Keen v Tayside Contracts (2003) The Times, March 27, Scottish Outer House

 

An employee who suffers post-traumatic stress disorder as a result of carrying out instructions given by his employer, without at the same time suffering any physical injury or otherwise coming within one of the exceptions set out in recent case law, will be classified as a secondary victim and thus unable to recover damages in respect of any negligence of his employer in giving those instructions.

 

K was a road worker who had been instructed to attend urgently at a road traffic accident.  When he attended the scene of the accident, he became aware that a body had been burned and crushed in a car.  He later became aware that there were four bodies in the car.  He alleged that he had developed post-traumatic stress disorder (PTSD) as a result of his experiences at the scene and claimed compensation from his employers.

 

Decision:

 

1.  K had put forward a classic case of nervous shock.  It had not been argued that he had been a rescuer, or exposed to personal danger, or had thought that he was so exposed.

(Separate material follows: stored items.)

(** C37 A backup that was created is restored to what was backed up.  When [Create]
    has returned no error, only the backup directory has changed.  As long as the
    backup stays as it is, whatever happens to the node's directory, a [Restore]
    into a missing or empty directory that returns no error leaves exactly the
    files that were backed up in it and changes nothing else, whichever system
    calls failed on the way, and when none fails it returns no error.  A backup in
    which a file no longer has the hash it was created with is never restored
    without an error. *)
Theorem backup_roundtrip Marshal Unmarshal sha256 fault cut fault' cut' dataDir backup w w1 :
  (forall m, listing sha256 m -> Unmarshal (Marshal m ++ [10]) = Some m) ->
  dataDir <> backup -> Create fault cut Marshal sha256 dataDir backup w = (w1, inr ()) ->
  outside backup w w1 /\
  (forall w2 target, target <> backup -> dirs w2 !! backup = dirs w1 !! backup -> default ∅ (dirs w2 !! target) = ∅ ->
    (forall w3, Restore fault' cut' Unmarshal sha256 backup target w2 = (w3, inr ()) -> outside target w2 w3 /\
      forall name, fileIn target name w3 = if decide (name ∈ names) then fileIn dataDir name w else None) /\
    ((forall k, fault' k = None) -> exists w3, Restore fault' cut' Unmarshal sha256 backup target w2 = (w3, inr ()))) /\
  (forall w2 w3 target name data data', target <> backup -> name ∈ names ->
    fileIn backup "manifest.json" w2 = fileIn backup "manifest.json" w1 ->
    fileIn dataDir name w = Some data -> fileIn backup name w2 = Some data' -> sha256 data' <> sha256 data ->
    Restore fault' cut' Unmarshal sha256 backup target w2 <> (w3, inr ())).
Proof.
  intros HU Hne HC. destruct (Create_ok fault cut Marshal Unmarshal sha256 _ _ _ _ Hne HC) as (Ho & Hm & Hf).
  specialize (HU _ (manifestOf_listing sha256 dataDir w)). split; [done|]. split.
  - intros w2 target Ht Hsame He. assert (forall x, fileIn backup x w2 = fileIn backup x w1) as Hb by (intros; unfold fileIn; by rewrite Hsame).
    split.
    + intros w3 (data & m & Hd & Hum & _ & Ho3 & _ & Hf3)%Restore_ok; [|done]. split; [done|]. intros name.
      rewrite Hb, Hm in Hd. injection Hd as <-. rewrite HU in Hum. injection Hum as <-.
      rewrite Hf3, manifestOf_names. destruct (decide (name ∈ names)) as [Hin|Hin].
      * rewrite Hb, Hf by done. case_decide as Hc; [done|]. symmetry. apply eq_None_not_Some.
        intros Hs. apply Hc. by apply list_elem_of_filter.
      * rewrite decide_False; [done|]. by intros [_ ?]%list_elem_of_filter.
    + intros Hk. eapply Restore_runs; [done|done|done|by rewrite Hb|exact HU|done|..].
      * rewrite manifestOf_names. apply NoDup_filter. by apply (bool_decide_eq_true_1 (NoDup names)).
      * apply manifestOf_describes. intros. by rewrite Hb, Hf.
  - intros w2 w3 target name data data' Ht Hin Hsame Hd Hd' Hh (b & m & Hb & Hum & _ & _ & Hl & _)%Restore_ok; [|done].
    rewrite Hsame, Hm in Hb. injection Hb as <-. rewrite HU in Hum. injection Hum as <-.
    rewrite Forall_forall in Hl. destruct (Hl (entryOf sha256 name data)) as (x & Hx & _ & Hsh).
    { cbn [Files manifestOf]. apply list_elem_of_omap. exists name. by rewrite Hd. }
    cbn in Hx, Hsh. congruence.
Qed.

2.  The leading cases in this area of law were as follows:

 

•  Alcock v Chief Constable of South Yorkshire [1992] 1 AC 310

•  Page v Smith [1996] AC 155

•  White (or Frost) v Chief Constable of South Yorkshire Police [1999] 2 AC 455.

 

3.  In these cases, the House of Lords had ruled that a person who had suffered psychiatric damage as a result of witnessing the physical suffering or death of others was to be classified as a secondary victim.

4.   Persons who suffered physical injuries or death were classified as primary victims.

5.   The concept of “primary victim” had been extended by the courts to cover persons who had been involved in a traumatic incident and who had been afraid for their own safety but who had not in fact been hurt; rescuers who had been at risk of physical injury or who had reasonably believed themselves to be at risk; and persons who had participated in the incident is some way, and believed that they were the involuntary cause of another’s death or injury.  All others suffering psychiatric damage as a result of the traumatic incident were “secondary victims”.

6.   The House of Lords had acknowledged that the development of this difficult area of law had been influenced by concerns about uncontrollable numbers of claims for psychiatric injury.

7.   The law as it had developed had left some persons, who might have suffered psychiatric injury through fault on the part of others, without a right of recovery.  

8.   Whenever the mechanism of injury causing psychiatric damage was the witnessing of the suffering or death of others, the witness was a “secondary victim” unless qualifying as a primary victim within the exceptions.

9.   The concept of the “secondary victim” focused upon the way in which the injury to mental health had occurred, not the identity of the wrongdoer, nor the reason why the witness happened to be at the scene.

10. The crucial issue was the way or manner in which he had received his psychiatric injury.  The principles laid down by the Court of Appeal in Hatton v Sutherland [2002] 2 All ER 1, did not affect the rulings of the House of Lords in relation to persons whose mental injury had been caused in consequence of death or injury suffered, or apprehended to have been suffered, by someone else.

11. K was a secondary victim.  The action should be dismissed.